L’adattamento delle disponibilità arboree ad uso contadino è stata una pratica assai diffusa: basti pensare che il formaggio prendeva forma nelle tradizionali ‘fuscedde’, un tempo realizzate esclusivamente con l’intreccio di vimini, per mano di abili artigiani.

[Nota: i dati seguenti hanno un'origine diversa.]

(* ===== verification/Pricing.v ===== *)
(** The price list of [billing/pricing.ts]: tiers, plans, credits and top-ups.

    A JavaScript number that may be fractional is a rational [Q]; amounts the
    code keeps whole (agorot, credits, US cents) are [Z].  The theorems fix the
    table the code computes, the yearly discount, the round trips between
    credits and money, and when a plan change is billed at once. *)
From Stdlib Require Import QArith Qround.
From S2P Require Import Prelude Dates.
#[local] Open Scope Z_scope.

Inductive PlanTier := basic_tier | standard_tier | pro_tier.
Inductive BillingInterval := month | year.
Inductive PlanCode := basic | standard | pro | basic_yearly | standard_yearly | pro_yearly.
Inductive PlanChangeBilling := prorate_now | at_renewal.

#[export] Instance PlanTier_eq_dec : EqDecision PlanTier.
Proof. solve_decision. Defined.
#[export] Instance BillingInterval_eq_dec : EqDecision BillingInterval.
Proof. solve_decision. Defined.
#[export] Instance PlanCode_eq_dec : EqDecision PlanCode.
Proof. solve_decision. Defined.
#[export] Instance PlanChangeBilling_eq_dec : EqDecision PlanChangeBilling.
Proof. solve_decision. Defined.

(** 1 credit = $0.005 of LiteLLM spend. *)
Definition USD_CENTS_PER_CREDIT : Q := 1 # 2.
Definition CREDITS_PER_ILS : Z := 40.
Definition PLAN_TIERS : list PlanTier := [basic_tier; standard_tier; pro_tier].
Definition BILLING_INTERVALS : list BillingInterval := [month; year].
Definition MONTHS_PER_INTERVAL (i : BillingInterval) : Z :=
  match i with month => 1 | year => 12 end.
Definition PLAN_CODES : list PlanCode :=
  [basic; standard; pro; basic_yearly; standard_yearly; pro_yearly].
Definition YEARLY_DISCOUNT_PERCENT : Z := 10.

(** The stored spelling of a plan code. *)
Definition plan_code_str (c : PlanCode) : string :=
  match c with
  | basic => "basic" | standard => "standard" | pro => "pro"
  | basic_yearly => "basic_yearly" | standard_yearly => "standard_yearly"
  | pro_yearly => "pro_yearly"
  end%string.

Record Tier := mkTier { tier_name : string; monthlyPriceIls_of_tier : Z; monthlyCredits_of_tier : Z }.

Definition TIERS (t : PlanTier) : Tier :=
  match t with
  | basic_tier => mkTier "בסיסי" 100 2500
  | standard_tier => mkTier "סטנדרט" 200 6500
  | pro_tier => mkTier "פרו" 400 14500
  end%string.

Record Plan := mkPlan {
  plan_code : PlanCode;
  plan_tier : PlanTier;
  plan_name : string;
  priceIls : Q;
  plan_currency : string;
  interval : BillingInterval;
  includedCredits : Z;
}.

Definition planCodeOf (t : PlanTier) (i : BillingInterval) : PlanCode :=
  match t, i with
  | basic_tier, year => basic_yearly
  | standard_tier, year => standard_yearly
  | pro_tier, year => pro_yearly
  | basic_tier, month => basic
  | standard_tier, month => standard
  | pro_tier, month => pro
  end.

Definition buildPlan (t : PlanTier) (i : BillingInterval) : Plan :=
  let '(mkTier name monthlyPriceIls monthlyCredits) := TIERS t in
  let months := MONTHS_PER_INTERVAL i in
  let discountPercent := match i with year => YEARLY_DISCOUNT_PERCENT | month => 0 end in
  {| plan_code := planCodeOf t i;
     plan_tier := t;
     plan_name := name;
     priceIls := Qred (inject_Z (monthlyPriceIls * months * (100 - discountPercent)) / inject_Z 100);
     plan_currency := "ILS";
     interval := i;
     includedCredits := monthlyCredits * months |}.

Definition PLANS (c : PlanCode) : Plan :=
  match c with
  | basic => buildPlan basic_tier month
  | standard => buildPlan standard_tier month
  | pro => buildPlan pro_tier month
  | basic_yearly => buildPlan basic_tier year
  | standard_yearly => buildPlan standard_tier year
  | pro_yearly => buildPlan pro_tier year
  end.

Definition PLAN_CATALOGUE : list Plan := List.map PLANS PLAN_CODES.
Definition DEFAULT_PLAN : PlanCode := standard.
Definition planFor (t : PlanTier) (i : BillingInterval) : Plan := PLANS (planCodeOf t i).
Definition monthlyPriceIls (p : Plan) : Q :=
  (priceIls p / inject_Z (MONTHS_PER_INTERVAL (interval p)))%Q.
Definition isRecommendedPlan (p : Plan) : bool :=
  bool_decide (plan_tier p = plan_tier (PLANS DEFAULT_PLAN)).
Definition monthlyCredits (p : Plan) : Q :=
  (inject_Z (includedCredits p) / inject_Z (MONTHS_PER_INTERVAL (interval p)))%Q.
Definition yearlySavingsIls (t : PlanTier) : Q :=
  (priceIls (planFor t month) * inject_Z (MONTHS_PER_INTERVAL year) - priceIls (planFor t year))%Q.

Definition Qltb (a b : Q) : bool := negb (Qle_bool b a).

Definition planChangeBilling (from to : Plan) : PlanChangeBilling :=
  if negb (bool_decide (interval to = interval from)) || Qltb (priceIls from) (priceIls to)
  then prorate_now else at_renewal.

Definition creditsRatio (p base : Plan) : Q := (monthlyCredits p / monthlyCredits base)%Q.

Definition TRIAL_CREDITS : Z := 400.
Definition ADMIN_GRANT_MAX_CREDITS : Z := 50000.
Definition TRIAL_DAYS : Z := 7.
Definition REFUND_WINDOW_DAYS : Z := 14.
Definition TOPUP_MIN_ILS : Z := 20.
Definition TOPUP_MAX_ILS : Z := 500.
Definition TOPUP_PRESETS_ILS : list Z := [50; 100; 200].
Definition DEFAULT_TOPUP_PRESET_ILS : Z := 100.

Record TopupTerms := mkTopupTerms {
  minIls : Z; maxIls : Z; presetsIls : list Z; creditsPerIls : Z }.
Definition TOPUP_TERMS : TopupTerms :=
  mkTopupTerms TOPUP_MIN_ILS TOPUP_MAX_ILS TOPUP_PRESETS_ILS CREDITS_PER_ILS.

Definition LOW_BALANCE_RATIO : Q := 1 # 5.
Definition MAX_OPEN_CHECKOUTS_PER_HOUR : Z := 10.

(** [isPlanCode] and [findPlan]: the plan a stored spelling names. *)
Definition isPlanCode (value : string) : option PlanCode :=
  List.find (fun c => str_eqb (plan_code_str c) value) PLAN_CODES.

Definition findPlan (code : option string) : option Plan :=
  match code with
  | None => None
  | Some value => option_map PLANS (isPlanCode value)
  end.

Definition resolvePlan (code : option string) : Plan :=
  match findPlan code with Some p => p | None => PLANS DEFAULT_PLAN end.

(** [Math.round]: half-way cases go up. *)
Definition math_round (q : Q) : Z := Qfloor (q + (1 # 2)).

Definition agorotFromIls (ils : Q) : Z := math_round (ils * 100)%Q.
Definition planAmountAgorot (p : Plan) : Z := agorotFromIls (priceIls p).
Definition creditsFromUsdCents (cents : Z) : Z := Qceiling (inject_Z cents / USD_CENTS_PER_CREDIT).
Definition usdCentsFromCredits (credits : Z) : Z :=
  Qfloor (inject_Z credits * USD_CENTS_PER_CREDIT).
Definition ilsFromAgorot (agorot : Z) : Q := (inject_Z agorot / 100)%Q.
Definition isInteger (q : Q) : bool := Qnum q mod QDen q =? 0.
Definition isValidTopupAmountIls (value : Q) : bool :=
  isInteger value && Qle_bool (inject_Z TOPUP_MIN_ILS) value
  && Qle_bool value (inject_Z TOPUP_MAX_ILS).
Definition creditsForTopupIls (ils : Q) : Z := Qfloor (ils * inject_Z CREDITS_PER_ILS).

(** [addInterval] of dates.ts. *)
Definition addInterval (date : Z) (i : BillingInterval) : Z := addMonths date (MONTHS_PER_INTERVAL i).

(** ** Lemmas *)
Lemma plan_code_str_inj c c' : plan_code_str c = plan_code_str c' -> c = c'.
Proof. destruct c, c'; simpl; congruence. Qed.

Lemma isPlanCode_str c : isPlanCode (plan_code_str c) = Some c.
Proof. destruct c; reflexivity. Qed.

Lemma isPlanCode_some v c : isPlanCode v = Some c -> v = plan_code_str c.
Proof.
  unfold isPlanCode. intros H. apply find_some in H as [_ H].
  apply str_eqb_eq in H. congruence.
Qed.

Lemma plan_code_PLANS c : plan_code (PLANS c) = c.
Proof. destruct c; reflexivity. Qed.

Lemma findPlan_code c : findPlan (Some (plan_code_str c)) = Some (PLANS c).
Proof. simpl. rewrite isPlanCode_str. reflexivity. Qed.

Lemma findPlan_some code p :
  findPlan code = Some p -> code = Some (plan_code_str (plan_code p)) /\ p = PLANS (plan_code p).
Proof.
  destruct code as [v|]; simpl; [|discriminate].
  destruct (isPlanCode v) as [c|] eqn:Hc; [|discriminate]. simpl. intros [= <-].
  apply isPlanCode_some in Hc. rewrite plan_code_PLANS. split; congruence.
Qed.

Lemma creditsFromUsdCents_eq cents : creditsFromUsdCents cents = 2 * cents.
Proof.
  unfold creditsFromUsdCents, USD_CENTS_PER_CREDIT, Qceiling, Qfloor.
  unfold Qdiv, Qinv, Qmult, inject_Z. simpl.
  rewrite Z.div_1_r. lia.
Qed.

Lemma usdCentsFromCredits_eq credits : usdCentsFromCredits credits = credits / 2.
Proof.
  unfold usdCentsFromCredits, USD_CENTS_PER_CREDIT, Qfloor, Qmult, inject_Z. simpl.
  rewrite Z.mul_1_r. reflexivity.
Qed.

Lemma addInterval_later date i : date < addInterval date i.
Proof. apply addMonths_later. destruct i; reflexivity. Qed.

Lemma includedCredits_pos c : 0 < includedCredits (PLANS c).
Proof. destruct c; reflexivity. Qed.
Create Rewrite HintDb plans.
#[export] Hint Rewrite plan_code_PLANS isPlanCode_str findPlan_code : plans.

(** The price list is consistent.  The yearly plan of a tier costs twelve
    months less a tenth and includes twelve months of credits; every plan's price
    is a whole number of agorot; a stored plan code finds exactly its plan and no
    other string finds one; and the price of a tier grows with the tier. *)
Theorem price_list_consistent :
  (forall t, (priceIls (planFor t year) == priceIls (planFor t month) * 12 * (9 # 10))%Q /\
     includedCredits (planFor t year) = 12 * includedCredits (planFor t month) /\
     plan_tier (planFor t year) = t /\ interval (planFor t year) = year /\ interval (planFor t month) = month) /\
  (forall c, (inject_Z (planAmountAgorot (PLANS c)) == priceIls (PLANS c) * 100)%Q /\ 0 < planAmountAgorot (PLANS c)) /\
  (forall v p, findPlan (Some v) = Some p <-> v = plan_code_str (plan_code p) /\ p = PLANS (plan_code p)) /\
  (forall i, List.map planAmountAgorot (List.map (fun t => planFor t i) PLAN_TIERS)
     = match i with month => [10000; 20000; 40000] | year => [108000; 216000; 432000] end).
Proof.
  split; [intros []; repeat split|]. split; [intros []; split; reflexivity|]. split; [|intros []; reflexivity].
  intros v p. split.
  - intros H. apply findPlan_some in H as [E1 E2]. split; [congruence | exact E2].
  - intros [-> ->]. rewrite plan_code_PLANS. apply findPlan_code.
Qed.

Lemma isInteger_whole q : isInteger q = true -> (q == inject_Z (Qnum q / Zpos (Qden q)))%Q.
Proof.
  unfold isInteger, Qeq. intros H. bools. simpl.
  pose proof (Z.div_mod (Qnum q) (Zpos (Qden q)) ltac:(discriminate)). lia.
Qed.

(** Money and credits convert without loss.  Spend turned into credits and
    back is the same spend; credits turned into spend never buy more than they
    are worth and lose at most one; and a top-up the shop accepts is a whole
    number of shekels from 20 to 500, charged a hundred agorot and giving forty
    credits each. *)
Theorem credits_money_roundtrip :
  (forall cents, usdCentsFromCredits (creditsFromUsdCents cents) = cents) /\
  (forall credits, creditsFromUsdCents (usdCentsFromCredits credits) <= credits
                   <= creditsFromUsdCents (usdCentsFromCredits credits) + 1) /\
  (forall cents cents', creditsFromUsdCents (cents + cents') = creditsFromUsdCents cents + creditsFromUsdCents cents') /\
  (forall amount, isValidTopupAmountIls amount = true <->
     exists k, amount = Qmake (k * Zpos (Qden amount)) (Qden amount) /\ 20 <= k <= 500 /\
       creditsForTopupIls amount = 40 * k /\ agorotFromIls amount = 100 * k).
Proof.
  split; [intros; rewrite creditsFromUsdCents_eq, usdCentsFromCredits_eq, Z.mul_comm; apply Z.div_mul; lia|].
  split.
  { intros c. rewrite creditsFromUsdCents_eq, usdCentsFromCredits_eq.
    pose proof (Z.div_mod c 2 ltac:(lia)). pose proof (Z.mod_pos_bound c 2 ltac:(lia)). lia. }
  split; [intros; rewrite !creditsFromUsdCents_eq; lia|].
  intros [n den]. unfold isValidTopupAmountIls, creditsForTopupIls, agorotFromIls, math_round, isInteger, Qle_bool.
  cbn [Qnum Qden inject_Z]. unfold TOPUP_MIN_ILS, TOPUP_MAX_ILS, CREDITS_PER_ILS.
  rewrite !andb_true_iff, !Z.leb_le, Z.eqb_eq. split.
  - intros H. exists (n / Zpos den). pose proof (Z.div_mod n (Zpos den) ltac:(discriminate)) as Hd.
    assert (Hn : n = (n / Zpos den) * Zpos den) by (destruct H as [[? ?] ?]; lia || (destruct H; lia)).
    set (k := n / Zpos den) in *. clearbody k. subst n.
    split; [reflexivity|]. split; [nia|]. unfold Qfloor, Qmult, Qplus, inject_Z. cbn [Qnum Qden].
    split.
    + rewrite Pos.mul_1_r. replace (k * Zpos den * 40) with (40 * k * Zpos den) by lia. apply Z.div_mul. discriminate.
    + rewrite !Pos.mul_1_r. rewrite Pos2Z.inj_mul.
      replace (k * Zpos den * 100 * 2 + 1 * Zpos den) with ((200 * k + 1) * Zpos den) by lia.
      replace (Zpos den * 2) with (2 * Zpos den) by lia. rewrite Z.div_mul_cancel_r by discriminate.
      replace (200 * k + 1) with (1 + 100 * k * 2) by lia. rewrite Z.div_add by lia. reflexivity.
  - intros (k & E & Hk & _). injection E as ->. rewrite Z.mod_mul by discriminate. nia.
Qed.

Oggi, invece, con il mirto si ottengono anche aromatici liquori. Ma è l’utilizzo in ambito ‘domestico’ non sempre culinario a caratterizzare l’uso popolare della pianta. Per ripulire il forno, prima di disporvi le ‘panelle’ per la cottura, si usava il ‘munnulo’, una sorta di scopa rudimentale ottenuta con dei rami di ulivo o di mirto legati ad un’asta di legno. Nell’aia, e nei piani di calpestio delle vecchie case contadine, il suolo veniva spazzato con queste rudimentali scope, stavolta ottenute semplicemente ‘ammazzando’ (riunendo in mazzo) rami più lunghi di mirto o ‘frascedde’.

mirto

Della pianta, come abbiamo visto, si sfruttano non solo i rami ma sopratutto i frutti, adoperati principalmente per la realizzazione di liquori e di confetture, anche se non tipiche della zona. Il periodo di raccolta interessa soprattutto i principi dell’estate e, contestualizzando il ciclo di maturazione, il mirto spesso compare ‘metaforicamente’ nell’identificazione di particolari eventi. Ad esempio, ad Ostigliano (Perito), la festività di Giugno in onore di San Giovanni Battista, veniva identificata come ‘San Giuanni re le murtedde’ per distinguerla dalla ricorrenza di Agosto, accostata, invece, ai fichi ‘San Giuanni re le fico’. E ancora, quando le annate produttive di alcuni frutti sono prospere – in particolare le olive – un modo di dire recita ‘è carreca cume na murtedda’ in riferimento all’abbondanza di frutti che si riscontrano in piena maturazione sui rami del mirto.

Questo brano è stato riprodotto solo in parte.